Margaret Palmer and Robert Raven

December 17, 2011
By

Jay Robert Raven with his son Michael, April 8, 1945, Union Square, New York. The photo appears on the website of Raven's son Michael: www.mikeraven.com/

In the 1930s, Margaret Palmer was an American expat living in Spain, and working as a local agent for the Carnegie Institute, Museum of Art.  She also was in charge of the Spanish section of the Carnegie’s annual International Exhibition of Contemporary Painting from 1923-38.

In the “Archives of American Art Journal” (26:2-3, 1986)*, Garett McCoy published a selection of letters written by Palmer to Homer Saint-Gaudens, the head of the Carnegie Museum.  One letter, from September 27, 1937,  contains the following passage:

I must tell you, by the way, about the detour we made between Valencia and Madrid, in order to visit a hospital of the American Medical Service.  I was asked if I would care to speak with two or three of the wounded who were American volunteers in the International Brigades.  The first man I spoke to was sitting up in bed, with his eyes gone, and his face badly riddled by a hand-grenade that had exploded in his hand.  When I took his hand and spoke to him, he asked if I had come to Spain as a nurse.  I told him “no,” that I had come to get pictures for the International Exhibition of the Carnegie Institute.  He said “At Pittsburgh?” and when I answered “yes” his remnant of a face lighted up.  “I haven’t missed that Exhibition for six years.”  (If I’m not mistaken, he’s a Pittsburgh boy and went to the Tech.)  “Last year,” he went on, “you had a room of Solanas.  I was much impressed by those serious, tragic faces and when I came to Spain, I was able to understand Solana.  I too know a little about painting and bought a box of paints in France so that I could do some painting in Spain.  “But now” –he ended in a tone of quiet acceptance, and without complaint, “I shall have to dedicate myself to my music.”

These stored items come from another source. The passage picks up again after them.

(** The stores that unlink the event [a] and give it to the attachment. *)
Lemma wp_unlink {B} (k : M B) (Q : B -> et_mem -> Prop) L lo fx evs kept a r e :
  NoDup (kept ++ a :: r) -> kept ++ a :: r ⊆ l -> holds evs L (kept ++ a :: r) ->
  frame l (m_events m) evs -> evs !! a = Some e ->
  (forall L' evs', holds evs' L' (kept ++ r) -> took evs evs' [a] ->
     nxt evs' a = Some (ev_next e) ->
     (exists f z, L' = set_l_firstevent f (set_l_lastevent z L)) ->
     wp k Q nc (V L' lo fx evs')) ->
  wp (str_ev off (a + off) (set_ev_owner att) ;;;
      (if prev_ptr kept =? NULL then str_list pl (set_l_firstevent (ev_next e))
       else str_ev off (prev_ptr kept) (set_ev_next (ev_next e))) ;;;
      let* L := ld_list pl in
      when (l_lastevent L =? ET_PEVENT2ET (a + off) off) (str_list pl (set_l_lastevent (ET_PEVENT2ET (prev_ptr kept) off))) ;;;
      k) Q nc (V L lo fx evs).
Proof.
  intros Nd Sub H F Ee Hk. pose proof (hd_chain _ _ _ H) as Ch.
  rewrite (prev_ptr_null evs kept (a :: r)) by done.
  wstep. eapply wp_str_ev; rewrite ?Z.add_simpl_r; [exact Ee|done|]. set (evs1 := <[a := set_ev_owner att e]> evs).
  assert (Ha : a ∈ l) by (apply Sub; set_solver).
  assert (T1 : took evs evs1 [a]).
  { split; [by eapply frame_insert|]. intros b. unfold evs1. rewrite owner_insert.
    case_decide; subst; [by rewrite decide_True by set_solver|by rewrite decide_False by set_solver]. }
  assert (Nx1 : forall b, nxt evs1 b = nxt evs b).
  { intros b. unfold evs1. destruct (decide (a = b)) as [<-|Nb]; [|by rewrite nxt_insert_ne].
    rewrite nxt_insert_eq. unfold nxt. by rewrite Ee. }
  assert (Nxa : nxt evs1 a = Some (ev_next e)) by (rewrite Nx1; unfold nxt; by rewrite Ee).
  assert (Ch1 : chain evs1 (kept ++ a :: r)) by (by eapply chain_ext; [intros b _; apply Nx1|]).
  assert (Hend : forall L1 evs2, l_lastevent L1 = l_lastevent L -> (exists f, L1 = set_l_firstevent f L) ->
    chain evs2 (kept ++ r) -> (forall c, head (kept ++ r) = Some c -> l_firstevent L1 = c) -> took evs evs2 [a] ->
    nxt evs2 a = Some (ev_next e) ->
    wp (let* L := ld_list pl in
        when (l_lastevent L =? a) (str_list pl (set_l_lastevent (prev_ptr kept - off))) ;;; k)
      Q nc (V L1 lo fx evs2)).
  { intros L1 evs2 La (f & E1) Ch2 Hf T2 Nx2. wstep. wstep. wstep. wstep.
    pose proof (unlink_last_holds evs evs2 L L1 kept a r Nd H Ch2 La Hf) as U. unfold unlink_last in U.
    destruct (l_lastevent L1 =? a); [wstep; [done|]|]; (apply Hk; [done|done|done|]); rewrite E1.
    - by exists f, (prev_ptr kept - off).
    - exists f, (l_lastevent L). by destruct L. }
  case_bool_decide as K; [subst kept|].
  - wstep. wstep; [done|]. apply Hend; try done; [by exists (ev_next e)| |].
    + destruct Ch1 as (_ & ? & _). done.
    + intros c Hc. simpl. destruct Ch1 as (_ & _ & X). destruct r; [done|]. simplify_eq/=. congruence.
  - destruct kept as [|b kept _] using rev_ind; [done|]. clear K.
    unfold prev_ptr in Hend |- *. rewrite last_snoc in Hend |- *. rewrite Z.add_simpl_r in Hend.
    assert (Lb : last (kept ++ [b]) = Some b) by apply last_snoc.
    rewrite <- app_assoc in Ch1, Nd. simpl in Ch1, Nd.
    assert (Ebs : is_Some (evs1 !! b)) by (eapply chain_in; [exact Ch1|set_solver]). destruct Ebs as [eb Eb].
    wstep. eapply wp_str_ev; rewrite ?Z.add_simpl_r; [exact Eb|done|].
    assert (Nab : a <> b).
    { intros ->. apply NoDup_app in Nd as (_ & _ & Nd). apply NoDup_cons in Nd as [Nd _]. set_solver. }
    apply (Hend L (<[b := set_ev_next (ev_next e) eb]> evs1)); [done|exists (l_firstevent L); by destruct L| | | |].
    + rewrite <- app_assoc. simpl. by eapply chain_unlink.
    + intros c Hc. apply (hd_first _ _ _ H). rewrite <- app_assoc in Hc |- *. by destruct kept.
    + destruct T1 as [F1 O1]. split.
      * eapply frame_trans; [reflexivity|reflexivity|exact F1|]. eapply frame_insert; [exact Eb| |done].
        apply Sub. rewrite <- app_assoc. set_solver.
      * intros c. by rewrite (owner_next _ _ _ _ _ Eb).
    + rewrite nxt_insert_ne by done. done.
Qed.

(** What the loop leaves: [t] was taken off a list that then holds [k]. *)
Definition grouped (evs : gmap Z et_event) (L : et_list) (t k : list Z) (L' : et_list) (evs' : gmap Z et_event) : Prop :=
  holds evs' L' k /\ took evs evs' t /\ exists f z, L' = set_l_firstevent f (set_l_lastevent z L).

Lemma in_group_frame evs gr a : frame l (m_events m) evs -> in_group evs gr a = in_group (m_events m) gr a.
Proof.
  intros [C _]. apply (same_core_lookup _ _ a) in C. unfold in_group.
  destruct (m_events m !! a) as [e|], (evs !! a) as [e'|]; simpl in C; try done.
  apply (inj Some) in C. assert (ev_group (ev_core e) = ev_group (ev_core e')) as X by congruence.
  cbn in X. by rewrite X.
Qed.

Lemma wp_group_loop num lo fx r : forall kept idx L evs pev (Q : list Z -> et_mem -> Prop),
  NoDup (kept ++ r) -> kept ++ r ⊆ l -> holds evs L (kept ++ r) -> frame l (m_events m) evs ->
  idx < num -> (forall a, head r = Some a -> pev = a + off) ->
  (forall L' evs', grouped evs L (pick g (Z.to_nat (num - idx)) r).1 (kept ++ (pick g (Z.to_nat (num - idx)) r).2) L' evs' ->
     Q (map (fun a => a + off) (pick g (Z.to_nat (num - idx)) r).1) (V L' lo fx evs')) ->
  wp (group_loop off pl att group num (length r) pev (prev_ptr kept) idx) Q nc (V L lo fx evs).
Proof.
  induction r as [|a r IH]; intros kept idx L evs pev Q Nd Sub H F Hidx Hp HQ; cbn [length group_loop].
  { wstep. replace (pick g (Z.to_nat (num - idx)) []) with (@nil Z, @nil Z) in HQ by by destruct (Z.to_nat _).
    apply (HQ L evs). split_and!; [done|apply took_nil|]. exists (l_firstevent L), (l_lastevent L). by destruct L. }
  rewrite (Hp a) by done. destruct (Z.to_nat (num - idx)) as [|n] eqn:En; [lia|].
  assert (Ea : is_Some (evs !! a)) by (eapply chain_in; [apply H|set_solver]). destruct Ea as [e Ee].
  assert (Hn : forall c evs' k, chain evs' (k ++ a :: r) \/ (forall x, head r = Some x -> nxt evs' a = Some x) ->
    nxt evs' a = Some c -> forall x, head r = Some x -> ET_PEVENT2USR c off = x + off).
  { intros c evs' k X Nx x Hx. unfold ET_PEVENT2USR. destruct X as [X|X].
    - destruct r as [|y r]; simplify_eq/=. apply chain_next in X. congruence.
    - specialize (X x Hx). congruence. }
  assert (Hg : (ev_group e =? group) = g a) by (rewrite <- (in_group_frame evs) by done; unfold in_group; by rewrite Ee).
  wstep. eapply wp_ld_ev; [rewrite Z.add_simpl_r; exact Ee|]. rewrite Hg. simpl in HQ. destruct (g a); cbn [negb].
  - apply (wp_unlink _ _ _ _ _ _ kept a r e); try done. intros L' evs' H' T' Nx' (f & z & EL).
    destruct (Z.leb_spec num (idx + 1)).
    + wstep. assert (n = O) as -> by lia. rewrite pick_O in HQ. apply HQ. split_and!; [done|done|by exists f, z].
    + assert (Ea' : is_Some (evs' !! a)) by (unfold nxt in Nx'; destruct (evs' !! a); [by eexists|done]).
      destruct Ea' as [e' Ee']. assert (ev_next e' = ev_next e) as Ne by (unfold nxt in Nx'; rewrite Ee' in Nx'; simpl in Nx'; congruence).
      wstep. eapply wp_ld_ev; [rewrite Z.add_simpl_r; exact Ee'|]. wstep.
      assert (Hs : kept ++ r ⊆ l) by set_solver.
      assert (Nd' : NoDup (kept ++ r)) by (eapply sublist_NoDup; [exact Nd|apply sublist_app; [done|by apply sublist_cons]]).
      assert (F' : frame l (m_events m) evs') by (eapply frame_trans; [reflexivity|reflexivity|exact F|apply T']).
      apply IH; try done; [|].
      * apply (Hn _ evs kept); [left; apply H|]. unfold nxt. rewrite Ee. simpl. by rewrite Ne.
      * replace (Z.to_nat (num - (idx + 1))) with n by lia. intros L2 evs2 (H2 & T2 & f2 & z2 & E2). wstep.
        destruct (pick g n r) as [t rest]. apply HQ. split_and!; [done|by eapply took_cons|].
        exists f2, z2. by rewrite E2, EL.
  - replace (a + off) with (prev_ptr (kept ++ [a])) by (unfold prev_ptr; by rewrite last_snoc).
    assert (Eq : forall k, (kept ++ [a]) ++ k = kept ++ a :: k) by (intros; by rewrite <- app_assoc).
    apply IH; rewrite ?Eq; try done.
    + apply (Hn _ evs kept); [left; apply H|]. unfold nxt. by rewrite Ee.
    + rewrite En. intros L2 evs2 G2. destruct (pick g (S n) r) as [t rest]. simpl in *. by apply HQ.
Qed.
End group.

In a footnote, McCoy identifies the hospital patient as Lincoln volunteer Robert Raven, who as a wounded soldier in Spain also received another distinguished visitor:  Ernest Hemingway.

*This issue of the “Journal of the Archives of American Art” can be found in the ALBA Vertical File for “Palmer, Margaret” in the ALBA collection at Tamiment Library, New York University.

Share

4 Responses to “ Margaret Palmer and Robert Raven ”

  1. Mike Raven on December 17, 2011 at 1:58 pm

    I enjoyed this very much, my thanks to you for publishing this! I hope to someday get to see ALBA in person, with my daughter, Molly Raven, who is a student at Berkeley, CA now.
    Mike Raven

  2. Janet Mulshine on August 11, 2013 at 2:50 pm

    My thanks also for making these events more public. I have been researching the life of this amazing woman, Margaret Palmer, since first reading her letters to family members. She was a distant cousin, whom I remember meeting shortly before her death.

  3. Teresa Cervera on September 14, 2014 at 3:38 pm

    My stepfather, a writer and refugee of the Spanish Civil War, said that he was able to escape from France in 1940 thanks to a kind lady who “bought” a poem from him so he could pay the boat fare. His name (as a writer) was José Ramón Arana. Her name was Margaret Palmer.

  4. Nancy Trotic on January 27, 2018 at 6:19 pm

    The author Ardyth Kennelly, in her novel “Variation West” (published in 2014), includes a fictional character inspired by Robert Raven (starting on p. 546). He was Kennelly’s landlord when she lived in New York in 1964.